Domain adaptation is the process of adapting a model trained on one domain, called the source domain, to perform well on another domain, called the target domain.

## Formal definition

Given a source dataset $\mathcal S = \{S_i^S,y_i^S\}_{i=1}^{N_S}$ of images and associated labes, and an unlabelled target dataset $\mathcal T = \{X_i^T\}_{i=1}^{N_T}$, where $X_i\in\mathcal X$ and $y\in\mathcal Y$, $\mathcal Y\in\{1,2,\dots,K\}$, note that $K$ is the number of object categories.

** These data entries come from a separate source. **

Lemma start_i k s r hs hr :
  carries k s r hs hr -> rekeyable (cf_al ci) obj m h rk k -> in_sent ii = true ->
  run 6 ci ii rekey_initiator_start (silc_ske_rekey_initiator rk k silc_ske_alloc) =
  Some (mkRes (at_rekey_end obj m h rk k s hs false None) rekey_initiator_end WAIT
          [mkPacket SILC_PACKET_REKEY []; mkPacket SILC_PACKET_REKEY_DONE []] []).
Proof.
  intros Hk Hr Hs.
  pose (s1 := set_stream k (set_prop (Some (own_prop h s hs))
    (set_packet None (set_rekey (Some rk) (silc_ske_alloc (PK := PK)))))).
  assert (E1 : handler ci ii rekey_initiator_start
      (silc_ske_rekey_initiator rk k silc_ske_alloc) =
    Some (mkRes s1 rekey_initiator_done CONTINUE [mkPacket SILC_PACKET_REKEY []] [])).
  { cbn [handler]. unfold silc_ske_st_rekey_initiator_start, silc_ske_rekey_initiator. ske.
    rewrite (rekey_prop_ok ci obj m h rk k s r hs hr Hk Hr), Hs.
    rewrite (ra_pfs _ _ _ _ _ _ Hr). reflexivity. }
  assert (E2 : run 5 ci ii rekey_initiator_done s1 =
    Some (mkRes (at_rekey_end obj m h rk k s hs false None) rekey_initiator_end WAIT
            [mkPacket SILC_PACKET_REKEY_DONE []] [])).
  { apply run_last; [|by left]. exact (step_done ci ii obj m h rk k s r hs hr Hreach Hk Hr Hs false
      initiator_error rekey_initiator_end None). }
  by rewrite (run_out _ _ _ _ _ _ _ _ _ E1 E2).
Qed.

Lemma start_r k s r hs hr :
  carries k s r hs hr -> let p := mkPacket SILC_PACKET_REKEY [] in
  rekeyable (cf_al cr) obj m h rk k -> in_sent ir = true ->
  run 6 cr ir rekey_responder_wait (silc_ske_rekey_responder rk k (Some p) silc_ske_alloc) =
  Some (mkRes (at_rekey_end obj m h rk k s hs true (Some p)) rekey_responder_end WAIT
          [mkPacket SILC_PACKET_REKEY_DONE []] []).
Proof.
  intros Hk p Hr Hs. unfold silc_ske_rekey_responder, silc_ske_alloc.
  erewrite run_go by reflexivity.
  erewrite run_go; cycle 1.
  { cbn [handler]. unfold silc_ske_st_rekey_responder_start. ske. unfold p.
    change (negb (SILC_PACKET_REKEY =? SILC_PACKET_REKEY)) with false. cbn iota.
    rewrite (rekey_prop_ok cr obj m h rk k s r hs hr Hk Hr).
    rewrite (ra_pfs _ _ _ _ _ _ Hr). cbn [negb]. reflexivity. }
  apply run_last; [|by left]. cbn [handler]. unfold silc_ske_st_rekey_responder_done.
  exact (step_done cr ir obj m h rk k s r hs hr Hreach Hk Hr Hs true responder_error
    rekey_responder_end (Some p)).
Qed.

Lemma end_received (c : config PK SK) (i : inputs PK) (responder : bool) k s r hs hr p0 :
  carries k s r hs hr -> rekeyable (cf_al c) obj m h rk k ->
  exists res,
    silc_ske_packet_receive c i responder
      (if responder then rekey_responder_end else rekey_initiator_end)
      (at_rekey_end obj m h rk k s hs responder p0)
      (mkPacket SILC_PACKET_REKEY_DONE []) = Some res /\
    r_act res = FINISH /\ r_out res = [] /\ c_status <$> r_done res = [SILC_SKE_STATUS_OK] /\
    stream (r_ske res) = all_new obj m h rk k responder /\
    rekey (r_ske res) = Some (next_material obj h rk) /\
    keymat (r_ske res) = Some (rekey_keys obj h rk).
Proof.
  intros Hk Hr.
  destruct (step_rekey_end c obj m h rk k s r hs hr Hreach Hk Hr responder
    (if responder then responder_error else initiator_error)
    (if responder then rekey_responder_end else rekey_initiator_end) p0
    (mkPacket SILC_PACKET_REKEY_DONE []) eq_refl) as (res & E & T).
  exists res. split; [|exact T]. unfold silc_ske_packet_receive.
  change (aborted _) with false. cbn [pkt_type].
  change (SILC_PACKET_REKEY_DONE =? SILC_PACKET_FAILURE) with false. cbn iota.
  apply run_last; [|right; apply T]. destruct responder; exact E.
Qed.
End Whole.

(** C5: a rekey without perfect forward secrecy: of two sides whose streams use
    the same cipher and HMAC and that were left with the same material, both
    finish with status OK after REKEY and one REKEY_DONE each; the new keys are
    derived from the old sending key, what each side sends with is what the
    other receives with, and the material left, which is again the same, has the
    new sending key, so that the sides can rekey again. *)
Theorem rekey_agrees {PK SK : Type} `{SkePkcs PK SK} (ci cr : config PK SK) (ii ir : inputs PK)
    (obj : SilcCipherObject) (m : SilcHmac) (h : SilcHash) `{!lawful h}
    (rk : SilcSKERekeyMaterial) (ki kr : stream_keys) :
  reaches obj h -> rekeyable (cf_al ci) obj m h rk ki -> rekeyable (cf_al cr) obj m h rk kr ->
  in_sent ii = true -> in_sent ir = true ->
  exists mi mr rk',
    rekey_exchange ci cr ii ir 2 rk rk ki kr = Some (mi, mr) /\
    p_finished mi = true /\ p_finished mr = true /\
    c_status <$> p_result mi = [SILC_SKE_STATUS_OK] /\
    c_status <$> p_result mr = [SILC_SKE_STATUS_OK] /\
    keymat (p_ske mi) = Some (rekey_keys obj h rk) /\
    keymat (p_ske mr) = Some (rekey_keys obj h rk) /\
    (let si := stream (p_ske mi) in let sr := stream (p_ske mr) in
     paired (sk_send si) (sk_receive sr) /\ paired (sk_send sr) (sk_receive si) /\
     sk_hmac_send si = sk_hmac_receive sr /\ sk_hmac_send sr = sk_hmac_receive si /\
     rekey (p_ske mi) = Some rk' /\ rekey (p_ske mr) = Some rk' /\
     rekeyable (cf_al ci) obj m h rk' si /\ rekeyable (cf_al cr) obj m h rk' sr /\
     old_key rk' = send_enc_key (rekey_keys obj h rk)).
Proof.
  intros Hreach Hi Hr Si Sr.
  destruct (ra_stream _ _ _ _ _ _ Hi) as (s1 & r1 & hs1 & hr1 & K1 & _).
  destruct (ra_stream _ _ _ _ _ _ Hr) as (s2 & r2 & hs2 & hr2 & K2 & _).
  pose (p := mkPacket SILC_PACKET_REKEY []).
  destruct (end_received obj m h rk Hreach ci ii false _ _ _ _ _ None K1 Hi)
    as (ri & Ei & Ai & Oi & Di & Ti & Ki & Mi).
  destruct (end_received obj m h rk Hreach cr ir true _ _ _ _ _ (Some p) K2 Hr)
    as (rr & Er & Ar & Or & Dr & Tr & Kr & Mr).
  exists (peer_of ri), (peer_of rr), (next_material obj h rk). split.
  - unfold rekey_exchange. rewrite (start_i ci ii obj m h rk Hreach _ _ _ _ _ K1 Hi Si).
    cbn [r_out]. rewrite (start_r cr ir obj m h rk Hreach _ _ _ _ _ K2 Hr Sr).
    cbn [app fmap list_fmap r_out].
    erewrite (deliver_one ci cr ii ir); [|done|exact Er]. rewrite Or.
    cbn [app fmap list_fmap negb].
    erewrite (deliver_one ci cr ii ir); [|done|exact Ei]. rewrite Oi. done.
  - unfold peer_of. cbn [p_finished p_result p_ske]. rewrite Ai, Ar, Ti, Tr.
    do 6 (split; [done|]). cbn zeta.
    split; [apply cipher_of_paired|]. split; [apply cipher_of_paired|].
    split; [done|]. split; [done|]. split; [done|]. split; [done|].
    pose proof (next_rekeyable obj m h Hreach _ _ _ (all_new obj m h rk ki false) true false
      true false true false Hi ltac:(done)) as [Ni No].
    pose proof (next_rekeyable obj m h Hreach _ _ _ (all_new obj m h rk kr true) false true
      false true true false Hr ltac:(done)) as [Nr _]. done.
Qed.
(** Filling a map: [insert] keeps the first row of a key, [[] =] the last. *)
Lemma mfind_fold_insert {A} (key : A -> K) (val : A -> V) (l : list A) k : forall m,
  mfind k (fold_left (fun m x => minsert (key x) (val x) m) l m)
  = match mfind k m with
    | Some v => Some v
    | None => val <$> find (fun x => keqb k (key x)) l
    end.
Proof.
  induction l as [|x l IH]; intros m; cbn; [by destruct (mfind k m)|].
  rewrite IH. destruct (keqb k (key x)) eqn:E.
  - apply keqb_eq in E as ->. rewrite mfind_insert_eq. by destruct (mfind (key x) m).
  - rewrite mfind_insert_ne; [done|]. intros He. subst k. by rewrite keqb_refl in E.
Qed.

(** Maps with the same lookups are equal. *)
Lemma msorted_ext m1 : forall m2, msorted m1 -> msorted m2 ->
  (forall k, mfind k m1 = mfind k m2) -> m1 = m2.
Proof.
  unfold msorted. induction m1 as [|[k1 v1] m1 IH]; intros [|[k2 v2] m2] Hs1 Hs2 Heq.
  - done.
  - specialize (Heq k2). cbn in Heq. by rewrite keqb_refl in Heq.
  - specialize (Heq k1). cbn in Heq. by rewrite keqb_refl in Heq.
  - inversion Hs1 as [|? ? Hs1' Ha1]; inversion Hs2 as [|? ? Hs2' Ha2]; subst.
    fold (fmap (M:=list) fst m1) in *; fold (fmap (M:=list) fst m2) in *.
    rewrite Forall_forall in Ha1, Ha2.
    assert (k1 = k2) as ->.
    { apply kltb_total.
      - destruct (kltb k1 k2) eqn:E; [|done]. exfalso.
        pose proof (Heq k1) as Hk. cbn in Hk. rewrite keqb_refl in Hk.
        rewrite (proj2 (keqb_neq k1 k2)) in Hk by by apply kltb_neq.
        symmetry in Hk. apply mfind_In in Hk.
        assert (k1 ∈ m2.*1) as Hin by (apply list_elem_of_fmap; by exists (k1, v1)).
        specialize (Ha2 _ Hin). eapply kltb_trans in Ha2; [|exact E].
        by rewrite kltb_irrefl in Ha2.
      - destruct (kltb k2 k1) eqn:E; [|done]. exfalso.
        pose proof (Heq k2) as Hk. cbn in Hk. rewrite keqb_refl in Hk.
        rewrite (proj2 (keqb_neq k2 k1)) in Hk by by apply kltb_neq.
        apply mfind_In in Hk.
        assert (k2 ∈ m1.*1) as Hin by (apply list_elem_of_fmap; by exists (k2, v2)).
        specialize (Ha1 _ Hin). eapply kltb_trans in Ha1; [|exact E].
        by rewrite kltb_irrefl in Ha1. }
    pose proof (Heq k2) as Hk. cbn in Hk. rewrite !keqb_refl in Hk. simplify_eq.
    f_equal. apply IH; try done. intros k.
    pose proof (Heq k) as Hk. cbn in Hk. destruct (keqb k k2) eqn:E; [|done].
    apply keqb_eq in E as ->.
    assert (Hno : forall m, (forall x, x ∈ m.*1 -> kltb k2 x = true) -> mfind k2 m = None).
    { intros m Hm. apply mfind_None_keys. intros Hin. specialize (Hm _ Hin).
      by rewrite kltb_irrefl in Hm. }
    by rewrite (Hno m1), (Hno m2).
Qed.

(** Inserting past the last key appends. *)
Lemma mput_last k v m : (forall x, x ∈ m.*1 -> kltb x k = true) -> mput k v m = m ++ [(k, v)].
Proof.
  induction m as [|[k' v'] m IH]; intros Hall; [done|]. cbn.
  assert (Hk : kltb k' k = true) by (apply Hall; by left).
  destruct (kltb k k') eqn:E.
  { pose proof (kltb_trans _ _ _ E Hk) as Hkk. by rewrite kltb_irrefl in Hkk. }
  rewrite Hk, IH; [done|]. intros x Hx. apply Hall. by right.
Qed.

Lemma mput_put k v v' m : mput k v (mput k v' m) = mput k v m.
Proof.
  induction m as [|[k1 v1] m IH]; cbn; [by rewrite kltb_irrefl|].
  destruct (kltb k k1) eqn:E1; cbn; [by rewrite kltb_irrefl|].
  destruct (kltb k1 k) eqn:E2; cbn; rewrite ?E1, ?E2; [by rewrite IH|done].
Qed.

Lemma mput_found k v m : msorted m -> mfind k m = Some v -> mput k v m = m.
Proof.
  unfold msorted. induction m as [|[k1 v1] m IH]; cbn; intros Hs Hf; [done|].
  inversion Hs as [|? ? Hs' Hall]; subst. destruct (keqb k k1) eqn:E.
  - apply keqb_eq in E as ->. injection Hf as ->. by rewrite kltb_irrefl.
  - assert (Hlt : kltb k1 k = true).
    { rewrite Forall_forall in Hall. apply Hall. apply list_elem_of_fmap. exists (k, v).
      split; [done|]. by apply mfind_In. }
    destruct (kltb k k1) eqn:E1.
    { pose proof (kltb_trans _ _ _ E1 Hlt) as Hx. by rewrite kltb_irrefl in Hx. }
    by rewrite Hlt, IH.
Qed.

Lemma mput_again k v v' m : (forall x, x ∈ m.*1 -> kltb x k = true) ->
  mput k v' (m ++ [(k, v)]) = m ++ [(k, v')].
Proof.
  induction m as [|[k1 v1] m IH]; intros Hall; cbn; [by rewrite kltb_irrefl|].
  assert (Hk : kltb k1 k = true) by (apply Hall; by left).
  destruct (kltb k k1) eqn:E.
  { pose proof (kltb_trans _ _ _ E Hk) as Hkk. by rewrite kltb_irrefl in Hkk. }
  rewrite Hk, IH; [done|]. intros x Hx. apply Hall. by right.
Qed.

The task is to learn a function $F_\theta:\mathcal X\to\mathcal Y$ with parameters $\theta$ that maps an input image $X$ to a class label $y$ and perform well on target data.



In [None]:
from google.colab import drive
drive.mount('/content/drive')

Mounted at /content/drive


In [None]:
import math

from os.path import basename

from datetime import datetime

import torch
import torch.nn as nn
import torch.nn.functional as F
import torch.optim as optim
import torch.utils.data as D

from torch.autograd import Function
from torch.utils.tensorboard import SummaryWriter

import torchvision
import torchvision.models as M
import torchvision.transforms as T

from torchvision import datasets

In [None]:
%load_ext tensorboard

In [None]:
%tensorboard --logdir /content/drive/MyDrive/DeepLearning/runs

## Dataset

As required, in this assignment we will be using a subset of the [Adaptiope](https://openaccess.thecvf.com/content/WACV2021/html/Ringwald_Adaptiope_A_Modern_Benchmark_for_Unsupervised_Domain_Adaptation_WACV_2021_paper.html) object recognition dataset. It follows the popular split of 80%/20% training-test split.

The categories used are:

* backpack
* bookcase,
* car jack,
* comb,
* crown,
* file cabinet,
* flat iron,
* game controller,
* glasses,
* helicopter,
* ice skates,
* letter tray,
* monitor,
* mug,
* network switch,
* over-ear headphones,
* pen,
* purse,
* stand mirror, and
* stroller.

Domains used are: *product images* and *real life*, evaluation will be performed on both direction between the domains.

In [None]:
_root_path = '/content/drive/MyDrive/DeepLearning/Adaptiope'

dataset_paths = [
    (f'{_root_path}/product_images', f'{_root_path}/real_life'),
    (f'{_root_path}/real_life', f'{_root_path}/product_images')
]

## Helpers

This section includes helper functions useful for training and evaluation.

### Random transform

Random transformations of images can be useful to improve the generalization ability of the model. By randomly transforming the training data, the model is exposed to a wider variety of variations in the input data, which can help it to learn more robust features that are not sensitive to small changes in the data. This is especially true for domain adaptation, when the model must generalize bettern than usual to perform good on the target dataset.

Transformation includes:

- random crop,
- horizontal flip,
- [automatic augments](https://pytorch.org/vision/stable/auto_examples/plot_transforms.html#augmix),
- [color jitter](https://pytorch.org/vision/stable/auto_examples/plot_transforms.html#colorjitter), and
- grayscale.

They do not happen always for all images, but have a predefined chance of happing.

#### Examples

Some examples of color jitter and automatic augments:

![Color jitter](https://pytorch.org/vision/stable/_images/sphx_glr_plot_transforms_006.png)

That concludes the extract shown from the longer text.